* EXERCISE GOAL
From the line with "rewrite Hl, Hv" to the line with "int32_t | int64_t", retype every line exactly, including those two, and leave out the rest of the data below.

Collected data
•••
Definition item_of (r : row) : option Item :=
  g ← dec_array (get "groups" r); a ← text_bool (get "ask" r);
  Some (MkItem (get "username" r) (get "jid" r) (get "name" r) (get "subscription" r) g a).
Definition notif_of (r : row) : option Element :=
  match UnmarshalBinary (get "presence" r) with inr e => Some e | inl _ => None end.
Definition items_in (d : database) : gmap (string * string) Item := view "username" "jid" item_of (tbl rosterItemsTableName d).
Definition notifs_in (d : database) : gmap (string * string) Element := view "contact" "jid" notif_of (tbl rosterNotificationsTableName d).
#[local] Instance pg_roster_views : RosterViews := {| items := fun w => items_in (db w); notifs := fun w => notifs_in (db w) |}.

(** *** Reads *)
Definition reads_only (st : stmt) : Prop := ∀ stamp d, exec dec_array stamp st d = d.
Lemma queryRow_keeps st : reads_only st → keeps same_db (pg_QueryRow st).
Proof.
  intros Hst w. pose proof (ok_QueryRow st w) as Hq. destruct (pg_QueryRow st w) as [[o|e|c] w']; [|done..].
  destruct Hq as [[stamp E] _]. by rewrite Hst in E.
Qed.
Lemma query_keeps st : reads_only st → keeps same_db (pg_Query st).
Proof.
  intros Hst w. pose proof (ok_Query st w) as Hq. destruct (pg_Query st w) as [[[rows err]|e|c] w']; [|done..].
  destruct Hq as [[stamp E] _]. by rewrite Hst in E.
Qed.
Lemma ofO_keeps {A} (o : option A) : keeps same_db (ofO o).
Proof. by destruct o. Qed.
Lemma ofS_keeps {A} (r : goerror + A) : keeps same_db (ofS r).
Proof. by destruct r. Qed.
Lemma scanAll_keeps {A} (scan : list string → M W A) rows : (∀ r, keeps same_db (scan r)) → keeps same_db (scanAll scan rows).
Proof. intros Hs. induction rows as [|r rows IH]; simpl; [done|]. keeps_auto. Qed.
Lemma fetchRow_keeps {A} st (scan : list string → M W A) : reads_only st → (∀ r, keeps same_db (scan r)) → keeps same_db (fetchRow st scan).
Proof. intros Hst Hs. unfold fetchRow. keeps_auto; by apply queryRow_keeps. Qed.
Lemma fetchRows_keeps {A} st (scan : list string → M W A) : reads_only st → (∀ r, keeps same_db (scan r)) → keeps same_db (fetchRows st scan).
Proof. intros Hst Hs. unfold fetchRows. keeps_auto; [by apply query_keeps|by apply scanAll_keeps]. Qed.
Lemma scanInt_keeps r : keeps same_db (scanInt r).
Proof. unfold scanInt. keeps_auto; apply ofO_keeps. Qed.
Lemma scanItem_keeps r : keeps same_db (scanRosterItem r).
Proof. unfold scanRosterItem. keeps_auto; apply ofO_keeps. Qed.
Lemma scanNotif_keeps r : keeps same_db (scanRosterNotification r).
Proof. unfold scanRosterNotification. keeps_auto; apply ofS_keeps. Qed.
•••
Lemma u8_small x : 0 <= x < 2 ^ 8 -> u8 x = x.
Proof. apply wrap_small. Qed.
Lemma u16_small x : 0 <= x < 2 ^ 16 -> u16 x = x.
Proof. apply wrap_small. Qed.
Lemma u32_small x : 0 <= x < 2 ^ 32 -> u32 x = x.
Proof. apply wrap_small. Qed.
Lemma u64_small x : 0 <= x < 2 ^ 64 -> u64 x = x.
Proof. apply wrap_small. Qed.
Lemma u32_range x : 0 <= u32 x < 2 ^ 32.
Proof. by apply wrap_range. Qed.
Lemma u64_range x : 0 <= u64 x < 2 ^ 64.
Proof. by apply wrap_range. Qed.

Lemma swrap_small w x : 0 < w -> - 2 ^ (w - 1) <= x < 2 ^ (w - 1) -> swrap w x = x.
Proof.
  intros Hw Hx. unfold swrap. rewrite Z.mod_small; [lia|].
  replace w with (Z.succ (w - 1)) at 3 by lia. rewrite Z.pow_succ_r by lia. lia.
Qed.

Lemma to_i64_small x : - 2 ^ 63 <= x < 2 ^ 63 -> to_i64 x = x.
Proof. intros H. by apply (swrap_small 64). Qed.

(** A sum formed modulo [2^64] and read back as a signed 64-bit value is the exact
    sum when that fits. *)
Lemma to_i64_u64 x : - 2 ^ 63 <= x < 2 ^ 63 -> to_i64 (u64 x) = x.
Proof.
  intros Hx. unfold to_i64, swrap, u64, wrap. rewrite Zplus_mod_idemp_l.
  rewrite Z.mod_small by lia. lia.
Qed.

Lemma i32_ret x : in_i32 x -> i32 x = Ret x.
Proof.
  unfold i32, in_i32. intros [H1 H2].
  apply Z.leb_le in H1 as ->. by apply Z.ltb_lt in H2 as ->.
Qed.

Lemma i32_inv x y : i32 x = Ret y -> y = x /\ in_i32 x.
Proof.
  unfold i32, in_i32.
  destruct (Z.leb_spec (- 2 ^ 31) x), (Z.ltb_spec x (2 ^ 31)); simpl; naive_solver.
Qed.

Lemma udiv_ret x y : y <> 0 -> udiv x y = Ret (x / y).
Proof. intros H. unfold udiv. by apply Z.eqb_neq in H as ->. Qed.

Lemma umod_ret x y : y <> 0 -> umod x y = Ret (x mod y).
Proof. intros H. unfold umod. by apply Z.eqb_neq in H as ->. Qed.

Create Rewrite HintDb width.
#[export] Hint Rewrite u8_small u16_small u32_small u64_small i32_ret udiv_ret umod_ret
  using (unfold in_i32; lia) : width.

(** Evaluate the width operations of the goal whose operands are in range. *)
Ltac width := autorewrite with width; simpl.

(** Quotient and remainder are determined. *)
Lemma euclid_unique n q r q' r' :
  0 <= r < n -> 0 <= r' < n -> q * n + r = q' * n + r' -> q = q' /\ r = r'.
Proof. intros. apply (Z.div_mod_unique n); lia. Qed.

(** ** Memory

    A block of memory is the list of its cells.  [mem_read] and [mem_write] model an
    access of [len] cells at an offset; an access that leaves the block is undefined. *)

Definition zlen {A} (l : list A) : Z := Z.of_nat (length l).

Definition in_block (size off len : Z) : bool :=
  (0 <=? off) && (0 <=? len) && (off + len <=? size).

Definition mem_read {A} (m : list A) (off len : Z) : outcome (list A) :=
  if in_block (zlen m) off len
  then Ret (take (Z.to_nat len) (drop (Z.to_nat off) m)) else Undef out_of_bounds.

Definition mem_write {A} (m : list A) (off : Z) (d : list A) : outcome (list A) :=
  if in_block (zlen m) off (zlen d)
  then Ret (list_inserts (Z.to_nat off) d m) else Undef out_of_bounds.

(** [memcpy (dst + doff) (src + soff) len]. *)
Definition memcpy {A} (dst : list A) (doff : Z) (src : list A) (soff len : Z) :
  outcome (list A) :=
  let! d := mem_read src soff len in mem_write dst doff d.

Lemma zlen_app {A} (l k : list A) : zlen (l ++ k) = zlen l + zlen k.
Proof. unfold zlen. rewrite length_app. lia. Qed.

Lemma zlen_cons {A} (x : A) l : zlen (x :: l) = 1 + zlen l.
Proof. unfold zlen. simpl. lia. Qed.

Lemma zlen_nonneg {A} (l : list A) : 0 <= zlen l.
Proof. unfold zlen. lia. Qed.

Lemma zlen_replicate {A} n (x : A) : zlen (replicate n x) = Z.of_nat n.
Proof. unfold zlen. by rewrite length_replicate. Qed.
•••
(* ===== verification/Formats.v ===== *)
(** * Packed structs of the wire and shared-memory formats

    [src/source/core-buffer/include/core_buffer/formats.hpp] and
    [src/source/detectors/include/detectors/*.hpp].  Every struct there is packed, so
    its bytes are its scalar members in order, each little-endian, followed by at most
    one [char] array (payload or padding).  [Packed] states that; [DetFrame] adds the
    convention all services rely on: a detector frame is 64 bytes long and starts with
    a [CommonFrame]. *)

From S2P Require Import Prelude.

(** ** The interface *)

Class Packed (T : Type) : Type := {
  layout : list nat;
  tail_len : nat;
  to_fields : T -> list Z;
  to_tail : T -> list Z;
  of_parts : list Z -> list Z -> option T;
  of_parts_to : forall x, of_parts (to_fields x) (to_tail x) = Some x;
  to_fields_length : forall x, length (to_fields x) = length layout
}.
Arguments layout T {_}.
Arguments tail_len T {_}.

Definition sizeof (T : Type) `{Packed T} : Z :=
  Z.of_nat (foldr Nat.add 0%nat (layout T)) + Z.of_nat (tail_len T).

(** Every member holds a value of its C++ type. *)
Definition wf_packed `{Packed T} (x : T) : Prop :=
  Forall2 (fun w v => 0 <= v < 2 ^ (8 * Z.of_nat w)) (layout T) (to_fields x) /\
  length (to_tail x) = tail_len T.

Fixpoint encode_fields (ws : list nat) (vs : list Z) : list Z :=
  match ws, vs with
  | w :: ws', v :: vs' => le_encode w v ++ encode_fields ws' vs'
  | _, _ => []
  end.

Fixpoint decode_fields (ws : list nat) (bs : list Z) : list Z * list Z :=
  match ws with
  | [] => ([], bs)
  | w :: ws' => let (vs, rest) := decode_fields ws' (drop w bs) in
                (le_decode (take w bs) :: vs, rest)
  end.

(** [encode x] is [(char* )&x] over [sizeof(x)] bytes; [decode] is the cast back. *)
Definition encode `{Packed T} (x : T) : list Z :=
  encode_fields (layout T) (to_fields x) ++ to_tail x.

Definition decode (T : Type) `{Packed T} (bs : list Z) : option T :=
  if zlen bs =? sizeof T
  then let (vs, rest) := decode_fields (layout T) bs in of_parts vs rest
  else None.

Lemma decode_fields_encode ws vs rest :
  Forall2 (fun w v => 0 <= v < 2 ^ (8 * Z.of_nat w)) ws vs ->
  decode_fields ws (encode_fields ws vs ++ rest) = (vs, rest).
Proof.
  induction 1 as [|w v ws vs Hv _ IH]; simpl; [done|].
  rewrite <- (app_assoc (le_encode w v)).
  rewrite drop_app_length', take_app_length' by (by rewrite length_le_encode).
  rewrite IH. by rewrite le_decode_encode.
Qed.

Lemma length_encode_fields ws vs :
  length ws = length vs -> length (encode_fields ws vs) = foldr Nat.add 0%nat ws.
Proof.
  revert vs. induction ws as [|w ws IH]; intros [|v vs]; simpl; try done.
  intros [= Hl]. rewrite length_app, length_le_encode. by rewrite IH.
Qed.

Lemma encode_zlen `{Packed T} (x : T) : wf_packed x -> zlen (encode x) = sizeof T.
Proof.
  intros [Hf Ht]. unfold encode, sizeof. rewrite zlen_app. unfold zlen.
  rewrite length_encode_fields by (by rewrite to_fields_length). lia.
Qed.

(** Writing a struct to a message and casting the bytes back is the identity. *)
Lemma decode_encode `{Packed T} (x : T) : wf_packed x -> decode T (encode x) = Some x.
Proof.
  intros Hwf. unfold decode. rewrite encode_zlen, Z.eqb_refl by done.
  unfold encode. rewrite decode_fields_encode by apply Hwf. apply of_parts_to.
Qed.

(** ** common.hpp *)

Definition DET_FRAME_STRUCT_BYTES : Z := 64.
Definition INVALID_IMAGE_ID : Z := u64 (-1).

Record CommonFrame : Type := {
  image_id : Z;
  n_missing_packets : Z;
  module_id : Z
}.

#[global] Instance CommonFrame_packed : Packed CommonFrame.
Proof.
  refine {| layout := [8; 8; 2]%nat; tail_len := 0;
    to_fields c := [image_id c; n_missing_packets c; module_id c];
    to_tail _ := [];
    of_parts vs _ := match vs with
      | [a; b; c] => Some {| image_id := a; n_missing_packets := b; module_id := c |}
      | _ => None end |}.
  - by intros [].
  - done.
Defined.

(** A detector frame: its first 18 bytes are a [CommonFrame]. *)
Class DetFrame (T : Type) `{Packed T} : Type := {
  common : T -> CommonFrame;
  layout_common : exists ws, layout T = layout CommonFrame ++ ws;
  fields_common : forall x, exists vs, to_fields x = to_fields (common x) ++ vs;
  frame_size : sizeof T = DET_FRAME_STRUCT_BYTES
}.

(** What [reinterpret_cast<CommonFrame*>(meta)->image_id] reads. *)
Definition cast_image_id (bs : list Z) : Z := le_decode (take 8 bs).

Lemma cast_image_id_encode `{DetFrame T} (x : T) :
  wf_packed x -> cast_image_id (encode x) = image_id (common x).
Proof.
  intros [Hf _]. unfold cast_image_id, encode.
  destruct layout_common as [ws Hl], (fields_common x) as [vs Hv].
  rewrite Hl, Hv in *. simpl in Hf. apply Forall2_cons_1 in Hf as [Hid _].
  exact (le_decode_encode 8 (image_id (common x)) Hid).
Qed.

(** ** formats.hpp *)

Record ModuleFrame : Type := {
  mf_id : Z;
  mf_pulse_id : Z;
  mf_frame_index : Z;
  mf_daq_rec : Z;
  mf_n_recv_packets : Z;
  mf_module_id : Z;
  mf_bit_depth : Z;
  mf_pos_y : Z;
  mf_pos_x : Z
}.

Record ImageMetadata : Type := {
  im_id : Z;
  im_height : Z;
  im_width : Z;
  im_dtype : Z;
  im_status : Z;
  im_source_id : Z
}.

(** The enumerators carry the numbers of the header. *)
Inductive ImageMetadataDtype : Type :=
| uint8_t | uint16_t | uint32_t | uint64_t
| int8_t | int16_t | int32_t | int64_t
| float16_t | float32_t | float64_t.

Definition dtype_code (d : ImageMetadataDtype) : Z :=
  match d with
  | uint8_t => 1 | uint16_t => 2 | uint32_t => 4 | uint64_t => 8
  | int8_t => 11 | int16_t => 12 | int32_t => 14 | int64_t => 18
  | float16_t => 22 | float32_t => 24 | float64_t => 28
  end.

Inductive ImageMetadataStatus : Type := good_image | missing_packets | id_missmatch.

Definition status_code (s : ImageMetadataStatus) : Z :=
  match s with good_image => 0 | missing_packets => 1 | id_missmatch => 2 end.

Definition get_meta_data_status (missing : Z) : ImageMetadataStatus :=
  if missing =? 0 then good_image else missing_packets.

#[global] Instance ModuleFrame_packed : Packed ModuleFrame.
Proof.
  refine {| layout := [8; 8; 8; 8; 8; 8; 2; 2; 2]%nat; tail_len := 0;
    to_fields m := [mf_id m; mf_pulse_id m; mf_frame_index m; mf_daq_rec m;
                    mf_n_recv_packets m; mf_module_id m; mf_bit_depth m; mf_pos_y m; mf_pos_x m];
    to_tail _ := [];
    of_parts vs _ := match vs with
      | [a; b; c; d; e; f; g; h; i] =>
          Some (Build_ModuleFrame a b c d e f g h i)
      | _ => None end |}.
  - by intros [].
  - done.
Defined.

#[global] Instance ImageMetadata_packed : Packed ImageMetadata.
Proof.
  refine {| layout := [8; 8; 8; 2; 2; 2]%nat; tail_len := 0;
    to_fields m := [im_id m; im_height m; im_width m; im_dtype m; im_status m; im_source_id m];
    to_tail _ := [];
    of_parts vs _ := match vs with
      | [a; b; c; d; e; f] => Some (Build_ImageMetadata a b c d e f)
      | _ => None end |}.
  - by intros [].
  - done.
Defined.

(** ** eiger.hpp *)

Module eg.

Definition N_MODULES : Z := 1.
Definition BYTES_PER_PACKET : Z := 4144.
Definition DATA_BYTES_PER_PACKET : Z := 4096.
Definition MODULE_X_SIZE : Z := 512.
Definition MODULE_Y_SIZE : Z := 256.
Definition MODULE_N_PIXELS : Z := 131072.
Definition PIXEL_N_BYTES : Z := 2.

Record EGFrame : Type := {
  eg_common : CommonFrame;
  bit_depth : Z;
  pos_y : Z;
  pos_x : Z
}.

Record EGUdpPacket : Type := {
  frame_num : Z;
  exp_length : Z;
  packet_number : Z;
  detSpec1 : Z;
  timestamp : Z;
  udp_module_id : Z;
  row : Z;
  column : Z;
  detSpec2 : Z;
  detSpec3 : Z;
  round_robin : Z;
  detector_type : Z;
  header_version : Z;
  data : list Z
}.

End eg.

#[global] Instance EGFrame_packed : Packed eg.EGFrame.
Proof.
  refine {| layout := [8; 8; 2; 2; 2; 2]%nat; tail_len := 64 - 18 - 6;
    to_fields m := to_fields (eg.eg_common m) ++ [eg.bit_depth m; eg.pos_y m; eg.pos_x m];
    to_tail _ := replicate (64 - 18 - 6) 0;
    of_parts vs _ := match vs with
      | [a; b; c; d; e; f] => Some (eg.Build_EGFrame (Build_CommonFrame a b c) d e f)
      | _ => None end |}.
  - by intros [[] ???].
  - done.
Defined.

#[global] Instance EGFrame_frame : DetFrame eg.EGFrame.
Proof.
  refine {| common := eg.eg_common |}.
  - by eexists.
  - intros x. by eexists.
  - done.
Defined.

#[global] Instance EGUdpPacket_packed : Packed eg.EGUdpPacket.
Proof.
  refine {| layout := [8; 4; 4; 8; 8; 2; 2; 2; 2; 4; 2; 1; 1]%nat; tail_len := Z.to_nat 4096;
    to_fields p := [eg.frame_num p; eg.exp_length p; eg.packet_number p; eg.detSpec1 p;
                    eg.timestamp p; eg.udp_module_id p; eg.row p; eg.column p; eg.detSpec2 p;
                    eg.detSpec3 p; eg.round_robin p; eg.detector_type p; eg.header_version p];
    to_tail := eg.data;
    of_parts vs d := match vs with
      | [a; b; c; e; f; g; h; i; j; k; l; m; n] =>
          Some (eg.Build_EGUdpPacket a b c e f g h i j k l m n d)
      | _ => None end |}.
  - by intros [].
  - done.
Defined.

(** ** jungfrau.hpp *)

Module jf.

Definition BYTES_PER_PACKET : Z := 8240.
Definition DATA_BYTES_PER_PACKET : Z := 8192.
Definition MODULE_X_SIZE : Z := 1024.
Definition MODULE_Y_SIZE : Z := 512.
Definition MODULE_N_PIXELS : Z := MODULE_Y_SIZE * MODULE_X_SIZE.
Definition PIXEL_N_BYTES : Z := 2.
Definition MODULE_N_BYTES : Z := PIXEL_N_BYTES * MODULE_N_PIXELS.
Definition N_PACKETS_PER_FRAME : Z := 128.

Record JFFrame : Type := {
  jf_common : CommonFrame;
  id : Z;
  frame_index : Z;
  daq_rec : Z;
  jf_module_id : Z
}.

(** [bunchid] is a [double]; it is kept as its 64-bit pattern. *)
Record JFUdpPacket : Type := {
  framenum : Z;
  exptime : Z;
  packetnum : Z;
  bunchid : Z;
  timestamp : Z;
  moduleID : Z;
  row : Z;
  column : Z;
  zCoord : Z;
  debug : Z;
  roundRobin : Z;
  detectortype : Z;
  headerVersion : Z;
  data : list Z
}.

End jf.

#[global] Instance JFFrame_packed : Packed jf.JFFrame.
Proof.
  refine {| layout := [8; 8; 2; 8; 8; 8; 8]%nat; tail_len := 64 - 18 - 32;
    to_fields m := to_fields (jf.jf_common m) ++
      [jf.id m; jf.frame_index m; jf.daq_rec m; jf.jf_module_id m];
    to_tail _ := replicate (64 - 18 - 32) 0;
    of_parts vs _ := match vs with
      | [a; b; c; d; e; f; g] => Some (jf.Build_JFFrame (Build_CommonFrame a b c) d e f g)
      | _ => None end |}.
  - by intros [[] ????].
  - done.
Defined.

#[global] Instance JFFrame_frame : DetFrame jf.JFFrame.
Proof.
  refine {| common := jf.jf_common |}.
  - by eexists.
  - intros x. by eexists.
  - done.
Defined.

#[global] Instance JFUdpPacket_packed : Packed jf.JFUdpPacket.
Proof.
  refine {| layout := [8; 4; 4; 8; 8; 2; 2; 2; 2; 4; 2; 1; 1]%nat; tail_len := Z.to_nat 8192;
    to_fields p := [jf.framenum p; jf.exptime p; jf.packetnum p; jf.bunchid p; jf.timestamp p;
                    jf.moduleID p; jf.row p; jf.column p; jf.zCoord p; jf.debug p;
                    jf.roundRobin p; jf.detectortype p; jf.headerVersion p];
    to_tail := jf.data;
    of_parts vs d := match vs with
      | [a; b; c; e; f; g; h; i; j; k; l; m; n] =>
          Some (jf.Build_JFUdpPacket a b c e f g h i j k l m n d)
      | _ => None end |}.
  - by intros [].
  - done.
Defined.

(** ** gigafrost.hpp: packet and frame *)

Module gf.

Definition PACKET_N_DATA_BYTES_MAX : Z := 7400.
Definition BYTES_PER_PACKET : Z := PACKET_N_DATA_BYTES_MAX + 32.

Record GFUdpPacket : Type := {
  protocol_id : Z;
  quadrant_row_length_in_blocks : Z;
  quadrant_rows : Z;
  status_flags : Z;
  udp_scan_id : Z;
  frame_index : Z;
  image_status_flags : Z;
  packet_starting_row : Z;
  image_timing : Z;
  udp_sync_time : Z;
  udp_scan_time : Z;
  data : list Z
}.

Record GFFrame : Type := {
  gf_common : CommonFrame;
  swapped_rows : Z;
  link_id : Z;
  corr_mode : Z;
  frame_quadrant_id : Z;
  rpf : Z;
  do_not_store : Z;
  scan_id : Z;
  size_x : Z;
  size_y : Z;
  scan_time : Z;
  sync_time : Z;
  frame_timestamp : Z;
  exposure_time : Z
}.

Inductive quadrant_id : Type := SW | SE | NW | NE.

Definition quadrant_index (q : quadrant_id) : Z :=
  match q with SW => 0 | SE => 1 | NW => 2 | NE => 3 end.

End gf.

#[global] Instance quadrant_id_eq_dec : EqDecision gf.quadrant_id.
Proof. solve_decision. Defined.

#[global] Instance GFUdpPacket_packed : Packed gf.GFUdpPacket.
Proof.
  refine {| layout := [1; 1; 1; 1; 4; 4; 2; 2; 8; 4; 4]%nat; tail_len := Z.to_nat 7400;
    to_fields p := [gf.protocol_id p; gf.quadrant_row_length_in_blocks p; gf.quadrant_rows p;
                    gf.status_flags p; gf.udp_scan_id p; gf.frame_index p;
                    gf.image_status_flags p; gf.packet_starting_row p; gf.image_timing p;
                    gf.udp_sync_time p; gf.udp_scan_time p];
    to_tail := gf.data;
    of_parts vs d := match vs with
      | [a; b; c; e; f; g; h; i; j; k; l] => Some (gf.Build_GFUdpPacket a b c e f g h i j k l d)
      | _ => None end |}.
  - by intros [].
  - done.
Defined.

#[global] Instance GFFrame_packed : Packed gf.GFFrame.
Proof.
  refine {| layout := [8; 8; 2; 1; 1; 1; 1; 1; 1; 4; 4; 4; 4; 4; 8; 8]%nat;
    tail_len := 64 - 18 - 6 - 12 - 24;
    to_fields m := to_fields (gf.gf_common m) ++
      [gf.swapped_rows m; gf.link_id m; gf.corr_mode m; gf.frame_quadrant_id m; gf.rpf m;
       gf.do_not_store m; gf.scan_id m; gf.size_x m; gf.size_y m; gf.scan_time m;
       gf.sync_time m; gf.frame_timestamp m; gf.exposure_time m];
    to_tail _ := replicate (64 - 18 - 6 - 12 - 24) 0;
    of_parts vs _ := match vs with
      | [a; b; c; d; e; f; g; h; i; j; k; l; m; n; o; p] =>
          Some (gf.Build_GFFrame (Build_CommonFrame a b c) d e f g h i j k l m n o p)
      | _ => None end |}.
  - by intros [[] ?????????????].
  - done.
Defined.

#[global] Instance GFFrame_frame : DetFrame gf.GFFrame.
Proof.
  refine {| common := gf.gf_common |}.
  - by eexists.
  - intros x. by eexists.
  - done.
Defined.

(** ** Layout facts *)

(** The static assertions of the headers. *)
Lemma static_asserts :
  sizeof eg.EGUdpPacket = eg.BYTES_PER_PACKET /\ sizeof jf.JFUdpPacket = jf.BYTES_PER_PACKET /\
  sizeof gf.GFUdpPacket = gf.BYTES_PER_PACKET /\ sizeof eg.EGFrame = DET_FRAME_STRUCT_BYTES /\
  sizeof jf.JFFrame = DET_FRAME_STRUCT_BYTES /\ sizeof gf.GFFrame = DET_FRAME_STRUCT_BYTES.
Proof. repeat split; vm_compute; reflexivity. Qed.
•••
* FINISHED TASK
  rewrite Hl, Hv in *. simpl in Hf. apply Forall2_cons_1 in Hf as [Hid _].
  exact (le_decode_encode 8 (image_id (common x)) Hid).
Qed.

(** ** formats.hpp *)

Record ModuleFrame : Type := {
  mf_id : Z;
  mf_pulse_id : Z;
  mf_frame_index : Z;
  mf_daq_rec : Z;
  mf_n_recv_packets : Z;
  mf_module_id : Z;
  mf_bit_depth : Z;
  mf_pos_y : Z;
  mf_pos_x : Z
}.

Record ImageMetadata : Type := {
  im_id : Z;
  im_height : Z;
  im_width : Z;
  im_dtype : Z;
  im_status : Z;
  im_source_id : Z
}.

(** The enumerators carry the numbers of the header. *)
Inductive ImageMetadataDtype : Type :=
| uint8_t | uint16_t | uint32_t | uint64_t
| int8_t | int16_t | int32_t | int64_t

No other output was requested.